New search engines are improving the quality of results by delving deeper into the storehouse of materials available online, by sorting and presenting those results better, and by tracking your long-term interests so that they can refine their handling of new information requests. In the future, search engines will broaden content horizons as well, doing more than simply processing keyword queries typed into a text box. They will be able to automatically take into account your location–letting your wireless PDA, for instance, pinpoint the nearest restaurant when you are traveling. New systems will also find just the right picture faster by matching your sketches to similar shapes. They will even be able to name that half-remembered tune if you hum a few bars.

First, prospective content is identified and collected on an ongoing basis. Special software code called a crawler is used to probe pages published on the Web, retrieve these and linked pages, and aggregate pages in a single location. In the second step, the system counts relevant words and establishes their importance using various statistical techniques. Third, a highly efficient data structure, or tree, is generated from the relevant terms, which associates those terms with specific Web pages. When a user submits a query, it is the completed tree, also known as an index, that is searched and not individual Web pages. The search starts at the root of the index tree, and at every step a branch of the tree (representing many terms and related Web pages) is either followed or eliminated from consideration, reducing the time to search in an exponential fashion.

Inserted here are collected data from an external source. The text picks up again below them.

(* ===== verification/NodeSetup.v ===== *)
(** * Setting up a node

    The configuration of the server and its validation (server/config/config.go), the
    namespaces it serves (rpc/apis.go), and the command that adds a vesting account to the
    genesis (cmd/evmd/genesis/add_vesting_account.go).  Reading and writing of files and
    flags, the JSON of the genesis, and the SDK's parsing of coins are parameters. *)

From Stdlib Require Import Strings.Ascii SpecFloat.
From stdpp Require Import base gmap list strings.
From S2P Require Import Prelude Sdk Geth EvmTypes ChainId Genesis Cpc.

(** ** Configuration *)

Record ServerEVMConfig : Type := mkServerEVMConfig { ec_Tracer : string }.
(** Durations are in nanoseconds; a float is a [spec_float] of binary64. *)
Record JSONRPCConfig : Type := mkJSONRPCConfig {
  jc_API : list string;
  jc_Address : string;
  jc_WsAddress : string;
  jc_GasCap : Z;
  jc_EVMTimeout : Z;
  jc_TxFeeCap : spec_float;
  jc_FilterCap : Z;
  jc_FeeHistoryCap : Z;
  jc_Enable : bool;
  jc_LogsCap : Z;
  jc_BlockRangeCap : Z;
  jc_HTTPTimeout : Z;
  jc_HTTPIdleTimeout : Z;
  jc_AllowInsecureUnlock : bool;
  jc_MaxOpenConnections : Z;
  jc_MetricsAddress : string
}.
Record TLSConfig : Type := mkTLSConfig { tls_CertificatePath : string; tls_KeyPath : string }.

Definition evmTracers : list string := ["json"; "markdown"; "struct"; "access_list"]%string.
Definition EVMConfig_Validate (c : ServerEVMConfig) : res unit :=
  if negb (bool_decide (ec_Tracer c = ""%string)) && negb (bool_decide (ec_Tracer c ∈ evmTracers)) then Err (Errorf "invalid tracer type")
  else Ok tt.

(** The loop over the namespaces with the map of those seen. *)
Fixpoint check_repeated (seenAPIs : gset string) (apis : list string) : res unit :=
  match apis with
  | [] => Ok tt
  | api :: apis' => if decide (api ∈ seenAPIs) then Err (Errorf "repeated API namespace") else check_repeated ({[api]} ∪ seenAPIs) apis'
  end.
Definition JSONRPCConfig_Validate (c : JSONRPCConfig) : res unit :=
  if jc_Enable c && (length (jc_API c) =? 0)%nat then Err (Errorf "cannot enable JSON-RPC without defining any API namespace")
  else if jc_FilterCap c <? 0 then Err (Errorf "JSON-RPC filter-cap cannot be negative")
  else if jc_FeeHistoryCap c <=? 0 then Err (Errorf "JSON-RPC feehistory-cap cannot be negative or 0")
  else if SFltb (jc_TxFeeCap c) (S754_zero false) then Err (Errorf "JSON-RPC tx fee cap cannot be negative")
  else if jc_EVMTimeout c <? 0 then Err (Errorf "JSON-RPC EVM timeout duration cannot be negative")
  else if jc_LogsCap c <? 0 then Err (Errorf "JSON-RPC logs cap cannot be negative")
  else if jc_BlockRangeCap c <? 0 then Err (Errorf "JSON-RPC block range cap cannot be negative")
  else if jc_HTTPTimeout c <? 0 then Err (Errorf "JSON-RPC HTTP timeout duration cannot be negative")
  else if jc_HTTPIdleTimeout c <? 0 then Err (Errorf "JSON-RPC HTTP idle timeout duration cannot be negative")
  else check_repeated ∅ (jc_API c).

(** [path.Ext]: from the last dot of the last element on. *)
Fixpoint ext_of (rev_path suffix : list ascii) : list ascii :=
  match rev_path with
  | [] => []
  | c :: rest => if decide (c = "/"%char) then [] else if decide (c = "."%char) then c :: suffix else ext_of rest (c :: suffix)
  end.
Definition path_Ext (path : string) : string := String.string_of_list_ascii (ext_of (rev (String.list_ascii_of_string path)) []).
Definition TLSConfig_Validate (c : TLSConfig) : res unit :=
  if negb (bool_decide (tls_CertificatePath c = ""%string)) && negb (bool_decide (path_Ext (tls_CertificatePath c) = ".pem"%string))
  then Err (Errorf "invalid extension for certificate path")
  else if negb (bool_decide (tls_KeyPath c = ""%string)) && negb (bool_decide (path_Ext (tls_KeyPath c) = ".pem"%string))
  then Err (Errorf "invalid extension for key path")
  else Ok tt.

(** [sdk_ok] is the validation of the SDK's part. *)
Definition Config_ValidateBasic (evm : ServerEVMConfig) (json : JSONRPCConfig) (tls : TLSConfig) (sdk_ok : res unit) : res unit :=
  wrap_res (Errorf "invalid evm config value") (EVMConfig_Validate evm) ;;
  wrap_res (Errorf "invalid json-rpc config value") (JSONRPCConfig_Validate json) ;;
  wrap_res (Errorf "invalid tls config value") (TLSConfig_Validate tls) ;;
  sdk_ok.

Definition GetDefaultAPINamespaces : list string := ["eth"; "net"; "web3"]%string.
Definition GetAPINamespaces : list string := ["web3"; "eth"; "personal"; "net"; "txpool"; "debug"; "miner"]%string.
Definition Second : Z := 10 ^ 9.
Definition DefaultEVMConfig : ServerEVMConfig := mkServerEVMConfig "".
Definition DefaultJSONRPCConfig : JSONRPCConfig :=
  mkJSONRPCConfig GetDefaultAPINamespaces "127.0.0.1:8545" "127.0.0.1:8546" 25000000 (5 * Second) (binary_normalize 53 1024 1 0 false)
    200 100 true 10000 10000 (30 * Second) (120 * Second) false 0 "127.0.0.1:6065".
Definition DefaultTLSConfig : TLSConfig := mkTLSConfig "" "".

Lemma check_repeated_spec seen apis : check_repeated seen apis = Ok tt <-> NoDup apis /\ forall a, a ∈ apis -> a ∉ seen.
Proof.
  revert seen. induction apis as [|a apis IH]; intros seen; cbn [check_repeated].
  { split; [|done]. intros _. split; [constructor|by intros ? ?%not_elem_of_nil]. }
  rewrite NoDup_cons. case_decide as Hs.
  - split; [done|]. intros [_ H]. by destruct (H a); [left|].
  - rewrite IH. split.
    + intros [Hn H]. split_and!; [intros Ha; apply (H a Ha); set_solver|done|]. intros b [->|Hb]%elem_of_cons; [done|]. specialize (H b Hb). set_solver.
    + intros [[Ha Hn] H]. split; [done|]. intros b Hb. assert (b <> a) by (by intros ->). specialize (H b (list_elem_of_further _ _ _ Hb)). set_solver.
Qed.

(** The configuration of the JSON-RPC server passes its validation exactly if no cap and no
    time-out is negative, the history of fees has a positive cap, and the namespaces,
    of which an enabled server has one, are pairwise different. *)
Theorem json_rpc_config_valid (c : JSONRPCConfig) : JSONRPCConfig_Validate c = Ok tt <->
  (jc_Enable c = true -> jc_API c <> []) /\ NoDup (jc_API c) /\ 0 < jc_FeeHistoryCap c /\ SFltb (jc_TxFeeCap c) (S754_zero false) = false /\
  Forall (fun z => 0 <= z) [jc_FilterCap c; jc_EVMTimeout c; jc_LogsCap c; jc_BlockRangeCap c; jc_HTTPTimeout c; jc_HTTPIdleTimeout c].
Proof.
  unfold JSONRPCConfig_Validate. rewrite !Forall_cons.
  assert (jc_Enable c && (length (jc_API c) =? 0)%nat = false <-> (jc_Enable c = true -> jc_API c <> [])) as He.
  { destruct (jc_Enable c), (jc_API c); cbn; naive_solver. }
  destruct (_ && _); [naive_solver|]. apply proj1 in He. specialize (He eq_refl).
  destruct (Z.ltb_spec (jc_FilterCap c) 0); [split; [done|lia]|]. destruct (Z.leb_spec (jc_FeeHistoryCap c) 0); [split; [done|lia]|].
  destruct (SFltb _ _); [naive_solver|]. destruct (Z.ltb_spec (jc_EVMTimeout c) 0); [split; [done|lia]|].
  destruct (Z.ltb_spec (jc_LogsCap c) 0); [split; [done|lia]|]. destruct (Z.ltb_spec (jc_BlockRangeCap c) 0); [split; [done|lia]|].
  destruct (Z.ltb_spec (jc_HTTPTimeout c) 0); [split; [done|lia]|]. destruct (Z.ltb_spec (jc_HTTPIdleTimeout c) 0); [split; [done|lia]|].
  rewrite check_repeated_spec. split; [|intros (_ & Hn & _); split; [done|set_solver]].
  intros [Hn _]. split_and!; done.
Qed.
Example default_config_valid : Config_ValidateBasic DefaultEVMConfig DefaultJSONRPCConfig DefaultTLSConfig (Ok tt) = Ok tt.
Proof. by vm_compute. Qed.

(** ** Namespaces *)

Inductive ApiService : Type := EthApi | FiltersApi | Web3Api | NetApi | PersonalApi | TxPoolApi | DebugApi | MinerApi.
Record API : Type := mkAPI { api_Namespace : string; api_Service : ApiService; api_Public : bool }.

Definition apiCreators : gmap string (list API) := list_to_map [
  ("eth", [mkAPI "eth" EthApi true; mkAPI "eth" FiltersApi true]);
  ("web3", [mkAPI "web3" Web3Api true]);
  ("net", [mkAPI "net" NetApi true]);
  ("personal", [mkAPI "personal" PersonalApi false]);
  ("txpool", [mkAPI "txpool" TxPoolApi true]);
  ("debug", [mkAPI "debug" DebugApi true]);
  ("miner", [mkAPI "miner" MinerApi false])]%string.
(** An unknown namespace is logged and skipped. *)
Fixpoint GetRPCAPIs (creators : gmap string (list API)) (selectedAPIs : list string) : list API :=
  match selectedAPIs with
  | [] => []
  | ns :: rest => default [] (creators !! ns) ++ GetRPCAPIs creators rest
  end.
Definition RegisterAPINamespace (creators : gmap string (list API)) (ns : string) (creator : list API) : res (gmap string (list API)) :=
  match creators !! ns with
  | Some _ => Err (Errorf "duplicated api namespace")
  | None => Ok (<[ns := creator]> creators)
  end.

Much of the digital content today remains inaccessible because many systems hosting (holding and handling) that material do not store Web pages as users normally view them. These resources generate Web pages on demand as users interact with them. Typical crawlers are stumped by these resources and fail to retrieve any content. This keeps a huge amount of information–approximately 500 times the size of the conventional Web, according to some estimates–concealed from users. Efforts are under way to make it as easy to search the " hidden Web" as the visible one.

Good sources of information on personal interests are the records of a user’s Web browsing behavior and other interactions with common applications in their systems. As a person opens, reads, plays, views, prints or shares documents, engines could track his or her activities and employ them to guide searches of particular subjects. This process resembles the implicit search function developed by Microsoft. PowerScout and Watson are the first systems introduced capable of integrating searches with user-interest profiles generated from indirect sources. PowerScout has remained an unreleased laboratory system, but Watson seems to be nearing commercialization. Programmers are now developing more sophisticated software that will collect interaction data over time and then generate and maintain a user profile to predict future interests.